PROBLEM REQUIREMENTS
Output every entry exactly as written.

Collected data
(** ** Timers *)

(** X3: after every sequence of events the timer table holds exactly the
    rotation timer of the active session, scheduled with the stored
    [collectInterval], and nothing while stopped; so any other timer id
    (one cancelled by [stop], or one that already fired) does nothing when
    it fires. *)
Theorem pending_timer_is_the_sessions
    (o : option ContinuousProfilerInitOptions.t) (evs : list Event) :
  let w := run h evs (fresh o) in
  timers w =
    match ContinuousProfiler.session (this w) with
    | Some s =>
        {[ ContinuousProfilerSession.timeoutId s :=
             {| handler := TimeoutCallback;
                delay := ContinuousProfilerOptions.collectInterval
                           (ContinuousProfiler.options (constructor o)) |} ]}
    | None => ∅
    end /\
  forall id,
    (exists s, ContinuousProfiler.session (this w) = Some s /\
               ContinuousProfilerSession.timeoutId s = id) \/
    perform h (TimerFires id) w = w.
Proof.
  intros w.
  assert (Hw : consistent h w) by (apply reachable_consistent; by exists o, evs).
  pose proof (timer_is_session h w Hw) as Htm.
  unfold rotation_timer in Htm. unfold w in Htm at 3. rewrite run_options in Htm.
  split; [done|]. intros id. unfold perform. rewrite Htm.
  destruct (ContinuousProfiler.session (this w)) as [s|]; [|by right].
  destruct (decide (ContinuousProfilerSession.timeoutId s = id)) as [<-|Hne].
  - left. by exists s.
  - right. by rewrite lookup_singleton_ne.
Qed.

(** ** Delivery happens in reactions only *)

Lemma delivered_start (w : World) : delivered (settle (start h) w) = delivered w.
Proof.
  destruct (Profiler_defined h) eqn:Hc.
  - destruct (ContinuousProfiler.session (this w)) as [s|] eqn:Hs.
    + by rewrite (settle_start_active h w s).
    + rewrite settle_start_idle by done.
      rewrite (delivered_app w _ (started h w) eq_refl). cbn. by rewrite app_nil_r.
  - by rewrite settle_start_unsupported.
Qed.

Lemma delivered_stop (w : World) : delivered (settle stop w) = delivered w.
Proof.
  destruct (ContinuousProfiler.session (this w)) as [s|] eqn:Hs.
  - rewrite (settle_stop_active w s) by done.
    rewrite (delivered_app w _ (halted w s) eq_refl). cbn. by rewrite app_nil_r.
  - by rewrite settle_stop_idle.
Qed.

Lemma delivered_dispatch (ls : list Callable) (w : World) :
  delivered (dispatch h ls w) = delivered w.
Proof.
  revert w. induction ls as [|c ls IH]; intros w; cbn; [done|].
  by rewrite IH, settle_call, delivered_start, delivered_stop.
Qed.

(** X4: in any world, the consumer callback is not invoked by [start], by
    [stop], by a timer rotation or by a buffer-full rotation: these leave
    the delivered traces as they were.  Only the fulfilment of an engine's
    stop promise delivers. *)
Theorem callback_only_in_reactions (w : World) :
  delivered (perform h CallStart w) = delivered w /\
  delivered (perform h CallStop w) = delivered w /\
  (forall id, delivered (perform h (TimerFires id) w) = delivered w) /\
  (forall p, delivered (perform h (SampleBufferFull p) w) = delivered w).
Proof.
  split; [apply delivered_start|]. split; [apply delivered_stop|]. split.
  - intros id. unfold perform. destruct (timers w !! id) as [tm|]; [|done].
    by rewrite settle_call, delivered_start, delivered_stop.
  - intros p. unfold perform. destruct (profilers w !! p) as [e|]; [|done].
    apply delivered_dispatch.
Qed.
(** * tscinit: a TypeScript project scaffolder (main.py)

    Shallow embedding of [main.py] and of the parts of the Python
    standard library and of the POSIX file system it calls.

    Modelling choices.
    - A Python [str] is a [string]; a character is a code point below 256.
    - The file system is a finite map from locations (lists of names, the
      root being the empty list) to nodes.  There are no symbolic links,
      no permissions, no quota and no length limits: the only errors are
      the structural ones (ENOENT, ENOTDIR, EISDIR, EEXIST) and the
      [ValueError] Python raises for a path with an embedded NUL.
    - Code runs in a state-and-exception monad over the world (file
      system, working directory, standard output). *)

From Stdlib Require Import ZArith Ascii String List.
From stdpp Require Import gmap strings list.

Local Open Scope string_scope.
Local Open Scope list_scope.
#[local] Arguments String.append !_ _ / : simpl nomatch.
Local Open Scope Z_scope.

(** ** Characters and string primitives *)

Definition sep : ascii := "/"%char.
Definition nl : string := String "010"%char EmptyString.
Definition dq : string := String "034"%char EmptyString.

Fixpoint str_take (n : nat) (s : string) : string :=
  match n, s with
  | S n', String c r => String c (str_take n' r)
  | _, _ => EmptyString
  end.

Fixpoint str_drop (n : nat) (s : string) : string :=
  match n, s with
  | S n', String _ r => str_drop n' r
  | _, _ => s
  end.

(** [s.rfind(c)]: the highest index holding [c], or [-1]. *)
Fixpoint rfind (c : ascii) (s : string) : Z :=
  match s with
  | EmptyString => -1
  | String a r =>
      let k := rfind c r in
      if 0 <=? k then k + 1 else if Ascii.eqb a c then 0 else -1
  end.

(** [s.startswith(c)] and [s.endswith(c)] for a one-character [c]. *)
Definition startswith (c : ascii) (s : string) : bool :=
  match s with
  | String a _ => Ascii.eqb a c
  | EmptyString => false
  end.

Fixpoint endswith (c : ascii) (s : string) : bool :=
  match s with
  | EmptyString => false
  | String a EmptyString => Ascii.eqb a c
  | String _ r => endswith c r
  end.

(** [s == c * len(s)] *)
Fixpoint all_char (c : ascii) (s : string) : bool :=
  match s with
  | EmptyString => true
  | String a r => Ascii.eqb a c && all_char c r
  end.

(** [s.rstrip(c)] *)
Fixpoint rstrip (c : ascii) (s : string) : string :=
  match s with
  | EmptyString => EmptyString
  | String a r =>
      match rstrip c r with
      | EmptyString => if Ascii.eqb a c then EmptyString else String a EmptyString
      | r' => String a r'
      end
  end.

WRITTEN ANSWER
(** ** Timers *)

(** X3: after every sequence of events the timer table holds exactly the
    rotation timer of the active session, scheduled with the stored
    [collectInterval], and nothing while stopped; so any other timer id
    (one cancelled by [stop], or one that already fired) does nothing when
    it fires. *)
Theorem pending_timer_is_the_sessions
    (o : option ContinuousProfilerInitOptions.t) (evs : list Event) :
  let w := run h evs (fresh o) in
  timers w =
    match ContinuousProfiler.session (this w) with
    | Some s =>
        {[ ContinuousProfilerSession.timeoutId s :=
             {| handler := TimeoutCallback;
                delay := ContinuousProfilerOptions.collectInterval
                           (ContinuousProfiler.options (constructor o)) |} ]}
    | None => ∅
    end /\
  forall id,
    (exists s, ContinuousProfiler.session (this w) = Some s /\
               ContinuousProfilerSession.timeoutId s = id) \/
    perform h (TimerFires id) w = w.
Proof.
  intros w.
  assert (Hw : consistent h w) by (apply reachable_consistent; by exists o, evs).
  pose proof (timer_is_session h w Hw) as Htm.
  unfold rotation_timer in Htm. unfold w in Htm at 3. rewrite run_options in Htm.
  split; [done|]. intros id. unfold perform. rewrite Htm.
  destruct (ContinuousProfiler.session (this w)) as [s|]; [|by right].
  destruct (decide (ContinuousProfilerSession.timeoutId s = id)) as [<-|Hne].
  - left. by exists s.
  - right. by rewrite lookup_singleton_ne.
Qed.

(** ** Delivery happens in reactions only *)

Lemma delivered_start (w : World) : delivered (settle (start h) w) = delivered w.
Proof.
  destruct (Profiler_defined h) eqn:Hc.
  - destruct (ContinuousProfiler.session (this w)) as [s|] eqn:Hs.
    + by rewrite (settle_start_active h w s).
    + rewrite settle_start_idle by done.
      rewrite (delivered_app w _ (started h w) eq_refl). cbn. by rewrite app_nil_r.
  - by rewrite settle_start_unsupported.
Qed.

Lemma delivered_stop (w : World) : delivered (settle stop w) = delivered w.
Proof.
  destruct (ContinuousProfiler.session (this w)) as [s|] eqn:Hs.
  - rewrite (settle_stop_active w s) by done.
    rewrite (delivered_app w _ (halted w s) eq_refl). cbn. by rewrite app_nil_r.
  - by rewrite settle_stop_idle.
Qed.

Lemma delivered_dispatch (ls : list Callable) (w : World) :
  delivered (dispatch h ls w) = delivered w.
Proof.
  revert w. induction ls as [|c ls IH]; intros w; cbn; [done|].
  by rewrite IH, settle_call, delivered_start, delivered_stop.
Qed.

(** X4: in any world, the consumer callback is not invoked by [start], by
    [stop], by a timer rotation or by a buffer-full rotation: these leave
    the delivered traces as they were.  Only the fulfilment of an engine's
    stop promise delivers. *)
Theorem callback_only_in_reactions (w : World) :
  delivered (perform h CallStart w) = delivered w /\
  delivered (perform h CallStop w) = delivered w /\
  (forall id, delivered (perform h (TimerFires id) w) = delivered w) /\
  (forall p, delivered (perform h (SampleBufferFull p) w) = delivered w).
Proof.
  split; [apply delivered_start|]. split; [apply delivered_stop|]. split.
  - intros id. unfold perform. destruct (timers w !! id) as [tm|]; [|done].
    by rewrite settle_call, delivered_start, delivered_stop.
  - intros p. unfold perform. destruct (profilers w !! p) as [e|]; [|done].
    apply delivered_dispatch.
Qed.
(** * tscinit: a TypeScript project scaffolder (main.py)

    Shallow embedding of [main.py] and of the parts of the Python
    standard library and of the POSIX file system it calls.

    Modelling choices.
    - A Python [str] is a [string]; a character is a code point below 256.
    - The file system is a finite map from locations (lists of names, the
      root being the empty list) to nodes.  There are no symbolic links,
      no permissions, no quota and no length limits: the only errors are
      the structural ones (ENOENT, ENOTDIR, EISDIR, EEXIST) and the
      [ValueError] Python raises for a path with an embedded NUL.
    - Code runs in a state-and-exception monad over the world (file
      system, working directory, standard output). *)

From Stdlib Require Import ZArith Ascii String List.
From stdpp Require Import gmap strings list.

Local Open Scope string_scope.
Local Open Scope list_scope.
#[local] Arguments String.append !_ _ / : simpl nomatch.
Local Open Scope Z_scope.

(** ** Characters and string primitives *)

Definition sep : ascii := "/"%char.
Definition nl : string := String "010"%char EmptyString.
Definition dq : string := String "034"%char EmptyString.

Fixpoint str_take (n : nat) (s : string) : string :=
  match n, s with
  | S n', String c r => String c (str_take n' r)
  | _, _ => EmptyString
  end.

Fixpoint str_drop (n : nat) (s : string) : string :=
  match n, s with
  | S n', String _ r => str_drop n' r
  | _, _ => s
  end.

(** [s.rfind(c)]: the highest index holding [c], or [-1]. *)
Fixpoint rfind (c : ascii) (s : string) : Z :=
  match s with
  | EmptyString => -1
  | String a r =>
      let k := rfind c r in
      if 0 <=? k then k + 1 else if Ascii.eqb a c then 0 else -1
  end.

(** [s.startswith(c)] and [s.endswith(c)] for a one-character [c]. *)
Definition startswith (c : ascii) (s : string) : bool :=
  match s with
  | String a _ => Ascii.eqb a c
  | EmptyString => false
  end.

Fixpoint endswith (c : ascii) (s : string) : bool :=
  match s with
  | EmptyString => false
  | String a EmptyString => Ascii.eqb a c
  | String _ r => endswith c r
  end.

(** [s == c * len(s)] *)
Fixpoint all_char (c : ascii) (s : string) : bool :=
  match s with
  | EmptyString => true
  | String a r => Ascii.eqb a c && all_char c r
  end.

(** [s.rstrip(c)] *)
Fixpoint rstrip (c : ascii) (s : string) : string :=
  match s with
  | EmptyString => EmptyString
  | String a r =>
      match rstrip c r with
      | EmptyString => if Ascii.eqb a c then EmptyString else String a EmptyString
      | r' => String a r'
      end
  end.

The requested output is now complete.